On Friday, Modi will inaugurate three new Metro routes and a subway at Howrah station from a grand programme in Dum Dum. The Railway Ministry has already showcased its numbers: a record ₹83,765 crore sanctioned for West Bengal’s railways, ₹13,955 crore allocated in this year’s budget alone, 101 stations on the way to being redeveloped, and a fleet of Vande Bharat and Amrit Bharat trains already in service.
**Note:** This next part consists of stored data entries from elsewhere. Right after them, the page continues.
(** [_generate]: one eligible definition for one context. *)
Definition generate_one (context : StrategyContext) (candidates : list DeterministicCandidate)
    (definition : StrategyDefinition) : M (Cycle W) (list DeterministicCandidate) :=
  let key := Some (identity_key definition.(sd_identity)) in
  plugin ← lift (catalog_require self.(sp_strategies) definition.(sd_identity));
  compat ← lift (plugin.(pl_compatibility) context);
  if negb compat.1 then
    _ ← emit context STRATEGY_ELIGIBILITY REJECTED compat.2 key;
    mret candidates
  else
    approval ← lift (require_approval self.(sp_registry) definition.(sd_identity) at_);
    _ ← emit context STRATEGY_ELIGIBILITY PASSED "STRATEGY_ELIGIBLE" key;
    generated ← lift (plugin.(pl_generate) context);
    match generated with
    | None =>
        _ ← emit context SIGNAL REJECTED "NO_TRIGGER" key;
        mret candidates
    | Some signal =>
        candidate ← lift (DeterministicCandidate_create definition approval.(sa_approval_id) context signal);
        candidate_record ← lift (new_SignalCandidate (candidate_record_of candidate cycle_id signal));
        let candidates := candidates ++ [candidate] in
        signal_decision ← lift (Decision_create cycle_id context.(cx_market) context.(cx_symbol)
          (Some context.(cx_timeframe)) SIGNAL PASSED "SIGNAL_GENERATED" at_
          (Some candidate.(ca_candidate_id)) key (AdvisoryAction_value signal.(sg_action))
          ([("reference_price", signal.(sg_reference_price)); ("stop_price", signal.(sg_stop_price));
            ("target_price", signal.(sg_target_price)); ("strategy_confidence", signal.(sg_confidence))]
           ++ signal_evidence candidate signal));
        _ ← record_candidate candidate_record signal_decision;
        mret candidates
    end.

(** [_generate]: one context. *)
Definition generate_context (candidates : list DeterministicCandidate) (context : StrategyContext)
    : M (Cycle W) (list DeterministicCandidate) :=
  match readiness_reason context with
  | Some reason =>
      _ ← emit context DATA_READINESS REJECTED reason None;
      mret candidates
  | None =>
      _ ← emit context DATA_READINESS PASSED "DATA_READY" None;
      if negb context.(cx_tradeable) then
        _ ← emit context TRADEABILITY REJECTED context.(cx_tradeability_reason) None;
        mret candidates
      else
        _ ← emit context TRADEABILITY PASSED "SYMBOL_TRADEABLE" None;
        definitions ← lift (eligible self.(sp_registry) context.(cx_market) context.(cx_timeframe)
                              context.(cx_trade_horizon) context.(cx_feature_set_version) at_);
        match definitions with
        | [] =>
            _ ← emit context STRATEGY_ELIGIBILITY REJECTED "NO_APPROVED_STRATEGY" None;
            mret candidates
        | _ => fold_each definitions candidates (generate_one context)
        end
  end.
Lemma record_candidate_emits c d : preserves emits (record_candidate c d).
Proof.
  apply append_push_emits; [apply ledger_append_candidate_le | apply ledger_append_candidate_recorded].
Qed.

Context (self : StagedDecisionPipeline W) (cycle_id : string) (at_ : datetime).

Lemma emit_emits ctx st ss r k : preserves emits (emit cycle_id at_ ctx st ss r k).
Proof. unfold emit. preserve. apply record_decision_emits. Qed.

Lemma emit_candidate_emits i st ss r m : preserves emits (emit_candidate cycle_id at_ i st ss r m).
Proof. unfold emit_candidate. cbv zeta. preserve. apply record_decision_emits. Qed.

Hint Resolve record_decision_emits record_candidate_emits emit_emits emit_candidate_emits : preserves.

(** The reviewer and the position manager may use the ledger themselves;
    they must not lose what is on it. *)
Definition clients_append_only : Prop :=
  (forall f item, self.(sp_reviewer) = Some f -> preserves ledger_le (f item)) /\
  (forall f cid t, self.(sp_position_manager) = Some f -> preserves ledger_le (f cid t)).
Context (Hclients : clients_append_only).

Lemma manage_positions_emits : preserves emits (manage_positions self cycle_id at_).
Proof.
  unfold manage_positions. destruct (sp_position_manager self) as [f|] eqn:E; preserve.
  apply in_world_emits. by apply (proj2 Hclients).
Qed.

Lemma generate_one_emits ctx cs d : preserves emits (generate_one self cycle_id at_ ctx cs d).
Proof. unfold generate_one. cbv zeta. preserve. Qed.
Hint Resolve generate_one_emits : preserves.

Lemma generate_context_emits cs ctx : preserves emits (generate_context self cycle_id at_ cs ctx).
Proof. unfold generate_context. preserve. Qed.
Hint Resolve generate_context_emits : preserves.

Lemma generate_emits cs : preserves emits (generate self cycle_id at_ cs).
Proof. unfold generate. preserve. Qed.

Lemma score_emits cs : preserves emits (score self cycle_id at_ cs).
Proof. unfold score. cbv zeta. preserve. Qed.

Lemma resolve_conflicts_emits cs : preserves emits (resolve_conflicts cycle_id at_ cs).
Proof. unfold resolve_conflicts, resolve_group. preserve. Qed.

Lemma review_emits cs : preserves emits (review self cycle_id at_ cs).
Proof.
  unfold review. destruct (sp_llm_mode self), (sp_reviewer self) as [f|] eqn:E; preserve.
  all: intros c; pose proof (in_world_emits (f x) (proj1 Hclients f x E) c) as Hc;
    unfold ask_reviewer; by destruct (in_world (f x) c) as [[v|e] c'].
Qed.

Lemma allocate_emits cs ex co : preserves emits (allocate self cycle_id at_ cs ex co).
Proof. unfold allocate, allocate_one, portfolio_reject. cbv zeta. preserve. Qed.

Lemma revalidate_emits al q : preserves emits (revalidate self cycle_id at_ al q).
Proof. unfold revalidate, revalidate_one, entry_reject. cbv zeta. preserve. Qed.
Hint Resolve manage_positions_emits generate_emits score_emits resolve_conflicts_emits review_emits
  allocate_emits revalidate_emits : preserves.

Lemma run_cycle_emits cx p q ex co : preserves emits (run_cycle self cycle_id at_ cx p q ex co).
Proof. unfold run_cycle. preserve. Qed.
End Emission.

(** ** What each stage returns *)

(** A loop whose body extends its result by a function of the item. *)
Lemma fold_each_collect {S A B} (f : A -> list B) (l : list A) (acc : list B) body (s : S) r s' :
  (forall acc x s acc' s', x ∈ l -> body acc x s = (Ok acc', s') -> acc' = acc ++ f x) ->
  fold_each l acc body s = (Ok r, s') -> r = acc ++ (l ≫= f).
Proof.
  intros Hb. revert acc s. induction l as [|x l IH]; intros acc s.
  - intros [= <- _]. by rewrite app_nil_r.
  - cbn [fold_each]. intros (a1 & s1 & H1 & H2)%M_bind_ok. apply Hb in H1; [|by left]. subst a1.
    apply IH in H2; [by rewrite H2, bind_cons, <-(assoc_L app)|]. intros ????? Hx. apply Hb. by right.
Qed.

Lemma filter_bind {A} (p : A -> bool) (l : list A) :
  (l ≫= fun x => if p x then [x] else []) = List.filter p l.
Proof. induction l as [|x l IH]; [done|]. rewrite bind_cons, IH. simpl. by destruct (p x). Qed.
Modi is scheduled to inaugurate the Sealdah-Esplanade section of the Green Line, Hemanta Mukhopadhyay (Ruby Crossing)-Beleghata stretch of the Orange Line, and Noapara-Jai Hind Bimanbandar (airport) section of the Yellow Line. Railway Minister Ashwini Vaishnaw, in a letter dated August 14, invited Banerjee to the inauguration of three metro projects on Friday.   

However, Mamata Banerjee will not be there to clap when the PM presses the button. Sources at Nabanna say the Chief Minister has chosen to boycott the event, skipping the dais to “protest” against what she calls the BJP’s harassment of Bengali-speaking workers in saffron-ruled states and the Centre’s “step-motherly” treatment towards Bengal in releasing funds.

“Many of these railway projects were originally conceived and sanctioned when Mamata Banerjee was the railway minister. After years of delay, the BJP is now rushing to inaugurate them ahead of elections to project it as their achievement,” an official source claimed.

The source added that the Chief Minister had earlier attended central government events in deference to constitutional protocol.

“However, on several occasions, BJP supporters disrupted such programmes and turned official functions into political rallies. In light of that experience, the Chief Minister is unwilling to allow a repeat of such conduct,” the official said.

With Banerjee’s party amplifying slogans of ‘Bengali asmita’, Banerjee has accused the BJP of unleashing “terrorism on the Bengali language.” Sharing the stage with Modi, her camp argues, would dilute that political message.

The Railway Ministry insists it followed protocol by inviting the state’s Chief Minister, but protocol is one track — politics another. And in Kolkata, while new trains may run parallel, Modi and Mamata continue on intersecting courses that never quite meet.